I'm trying to get my NSScrollView (and thus a contained NSOutlineView) to use a blurred NSVisualEffectView with behind-window blending effect.

I've successfully made NSVisualEffectView the container view and placed my scroll view as a subview. This seems to work fine (as long as I make all my table cells, table, nsscrollview etc transparent).

However I've now turned 'Reduce transparency' ON under Accessibility options and all of a sudden I have a black background behind my NSScrollView. I tried subclassing the visual effect view in order to override the drawRect method so that I can draw my own background, but I've just learned this isn't possible or recommended.

How do I detect that Reduce Transparency is ON and how do I make my scrollview opaque dynamically?

2

2 Answers

6
votes

Took me a while to find it, but there are a couple of new methods on NSWorkspace that you can use to find out about the preferences for OS X Yosemite’s new accessibility features. -[NSWorkspace accessibilityDisplayShouldReduceTransparency] is the one you want.

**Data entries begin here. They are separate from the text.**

Lemma sweep_shard_count now m :
  snd (sweep_shard now m) =
  count_if (demotable now) (match lock m with Some s => flatten_entries s | None => [] end).
Proof.
  unfold sweep_shard. destruct (lock m) as [s|]; cbn [snd]; [|done]. rewrite map_map.
  rewrite (map_ext _ _ (sweep_slot_snd now)). unfold flatten_entries.
  induction s as [|[e|] s IH]; [done| |].
  - cbn [map omap list_omap id]. change (list_omap _ _ id s) with (omap id s).
    rewrite count_if_cons, <- IH. done.
  - exact IH.
Qed.

(** C30. The expiry sweep demotes exactly the [Ready] entries whose TTL ran out,
    never one on the authority rung: it returns their number, turns them
    [Stale] with their generation, rung and TTL unchanged and their waiters
    woken, leaves every other entry alone, and is idempotent -- a second sweep
    at the same instant demotes nothing and changes nothing. *)
Theorem expiry_sweep_is_exact_and_idempotent (n cap : nat) (p : Placement) (c : Cachelito)
    (Hc : plane_reachable n cap p c) (now : Instant) :
  let (k, c') := sweep_expired now c in
  k = count_if (demotable now) (sweep_entries c) /\
  sweep_expired now c' = (0, c') /\
  forall a e, view c a = Some e ->
    exists e', view c' a = Some e' /\ generation e' = generation e /\ tier e' = tier e /\
      ttl e' = ttl e /\ intent e' = intent e /\
      (demotable now e = true -> state e' = Stale /\ ce_notified e' = S (ce_notified e)) /\
      (demotable now e = false -> e' = e).
Proof.
  apply plane_reachable_ok in Hc as [Hok _].
  destruct (sweep_spec now c Hok) as (_ & _ & _ & Hv).
  destruct (sweep_expired now c) as [k c'] eqn:Hs. cbn [snd] in Hv.
  unfold sweep_expired in Hs. injection Hs as <- <-. split_and!.
  - unfold sweep_entries. rewrite map_map, (map_ext _ _ (sweep_shard_count now)).
    clear. generalize (c_shards c) as l. intros l. induction l as [|m l IH]; [done|]. cbn [map concat].
    change (list_sum (?a :: ?b)) with (a + list_sum b). rewrite IH.
    unfold count_if. by rewrite List.filter_app, length_app.
  - unfold sweep_expired. cbn [c_shards c_shard_count c_capacity_per_shard c_placement].
    rewrite !map_map. f_equal; [|f_equal].
    + clear. generalize (c_shards c) as l. intros l.
      induction l as [|m l IH]; [done|]. cbn [map]. rewrite sweep_shard_again. exact IH.
    + apply map_ext. intros m. by rewrite sweep_shard_again.
  - intros a e He. rewrite Hv, He. cbn. eexists. split; [done|].
    unfold sweep_step, demotable. destruct (is_authority_rung (tier e)); cbn [negb andb].
    { by split_and!. }
    destruct (bool_decide (state e = Ready) && is_expired now e); by split_and!.
Qed.

(** ** Outstanding intents *)

(** [stale_intents] lists exactly the addresses whose entry carries an intent
    at least that old. *)
Lemma stale_intents_spec now age c a i :
  plane_ok c ->
  (a, i) ∈ stale_intents now age c <->
  exists e, view c a = Some e /\ intent e = Some i /\
    (ci_started_nanos i <= sat_sub64 (instant_to_nanos now) age)%Z.
Proof.
  intros Hok. unfold stale_intents. rewrite list_elem_of_omap. split.
  - intros (e & He & Hi). apply (sweep_entries_view c e Hok) in He.
    destruct (intent e) as [i'|] eqn:Hie; [|done].
    destruct (Z.leb_spec (ci_started_nanos i') (sat_sub64 (instant_to_nanos now) age)); [|done].
    injection Hi as <- <-. by exists e.
  - intros (e & Hv & Hi & Hle). destruct (view_wf _ _ _ Hok Hv) as [_ Ha]. exists e. split.
    + apply (sweep_entries_view c e Hok). by rewrite Ha.
    + rewrite Hi, (proj2 (Z.leb_le _ _)), Ha by done. done.
Qed.

(** ** Witnesses *)

Lemma plane_stats_account_for_every_entry_witness :
  let c := plane_exec (Cachelito_with_placement (cachelito_sized 2 2) PlaceDefault)
             (PoAcquire 5 [97%Z] L1) in
  ps_occupied (plane_stats 9 c) = 1 /\ list_sum (ps_by_state (plane_stats 9 c)) = 1.
Proof.
  cbn zeta.
  destruct (plane_stats_account_for_every_entry 2 2 PlaceDefault
    (plane_exec (Cachelito_with_placement (cachelito_sized 2 2) PlaceDefault) (PoAcquire 5 [97%Z] L1))
    (plane_reach_step _ _ _ _ _ (plane_reach_new 2 2 PlaceDefault)) 9%Z)
    as (_ & Ho & _ & Hs & _).
  rewrite Hs, Ho. vm_compute. split; reflexivity.
Defined.

Definition sweep_demo : Cachelito :=
  plane_exec (plane_exec (Cachelito_with_placement (cachelito_sized 2 2) PlaceDefault)
    (PoAcquire 5 [97%Z] L1)) (PoPublish 6 [97%Z] 1 L1 (Some 10%Z)).

Lemma sweep_demo_reachable : plane_reachable 2 2 PlaceDefault sweep_demo.
Proof. do 2 apply plane_reach_step. apply plane_reach_new. Defined.

Lemma expiry_sweep_is_exact_and_idempotent_witness :
  exists c', sweep_expired 99 sweep_demo = (1, c') /\ sweep_expired 99 c' = (0, c').
Proof.
  pose proof (expiry_sweep_is_exact_and_idempotent 2 2 PlaceDefault sweep_demo
    sweep_demo_reachable 99%Z) as H.
  assert (Hk : fst (sweep_expired 99 sweep_demo) = 1) by (vm_compute; reflexivity).
  destruct (sweep_expired 99 sweep_demo) as [k c']. cbn in Hk. subst k.
  exists c'. split; [reflexivity|]. apply H.
Defined.
(** The body of the innermost [loop], with [left] commit attempts left. *)
Fixpoint set_races (left : nat) (kb : bytes) (value : V) (ctx : CacheContext) (rung : TierId) :
    prog T walk :=
  match left with
  | O => Ret (Return_ (Err WriteContended))
  | S left' =>
      let! prepared := ctl (fun now => prepare now kb None rung Write) in
      match prepared with
      | Err e => Ret (Return_ (Err e))
      | Ok token =>
          let armed := [GIntent token] in
          let! set_result := observed_write TSet kb rung armed value (ctx_ttl ctx) in
          let! _ := record_outcome rung set_result in
          let! _ := match set_result with
                    | Err WriteIndeterminate => await armed true (remove_at rung kb)
                    | _ => Ret (Ok tt)
                    end in
          match set_result with
          | Ok _ =>
              let! committed := ctl (fun now => commit now token (ctx_ttl ctx)) in
              match committed with
              | Ok _ => Ret (Return_ (Ok tt))
              | Err StaleGeneration =>
                  if left' =? 0 then
                    let! _ := drop_here (GIntent token) in Ret (Return_ (Err WriteContended))
                  else
                    let! _ := pause armed in
                    let! _ := drop_here (GIntent token) in
                    set_races left' kb value ctx rung
              | Err e =>
                  let! _ := await armed false (remove_at rung kb) in
                  let! _ := abort_here token e in
                  Ret (Return_ (Err e))
              end
          | Err e =>
              let! _ := (if write_provably_stored_nothing e then abort_clean_here token e
                         else abort_here token e) in
              Ret (if moves_to_next_rung e then NextRung e else Return_ (Err e))
          end
      end
  end.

By Listening for NSWorkspaceAccessibilityDisplayOptionsDidChangeNotification you can find out when that preference changes. Note that you’ll have to register for that notification on the correct NSNotificationCenter, that is [[NSWorkspace sharedWorkspace] notificationCenter].

1
votes

It seems as for now I've ended up overriding a parent NSView that contains everything and set a background color for that. This way, when Reduce Transparency is ON, the NSVisualEffectView becomes transparent and the color I end up getting is the one visible below it. This seems to work fine for now.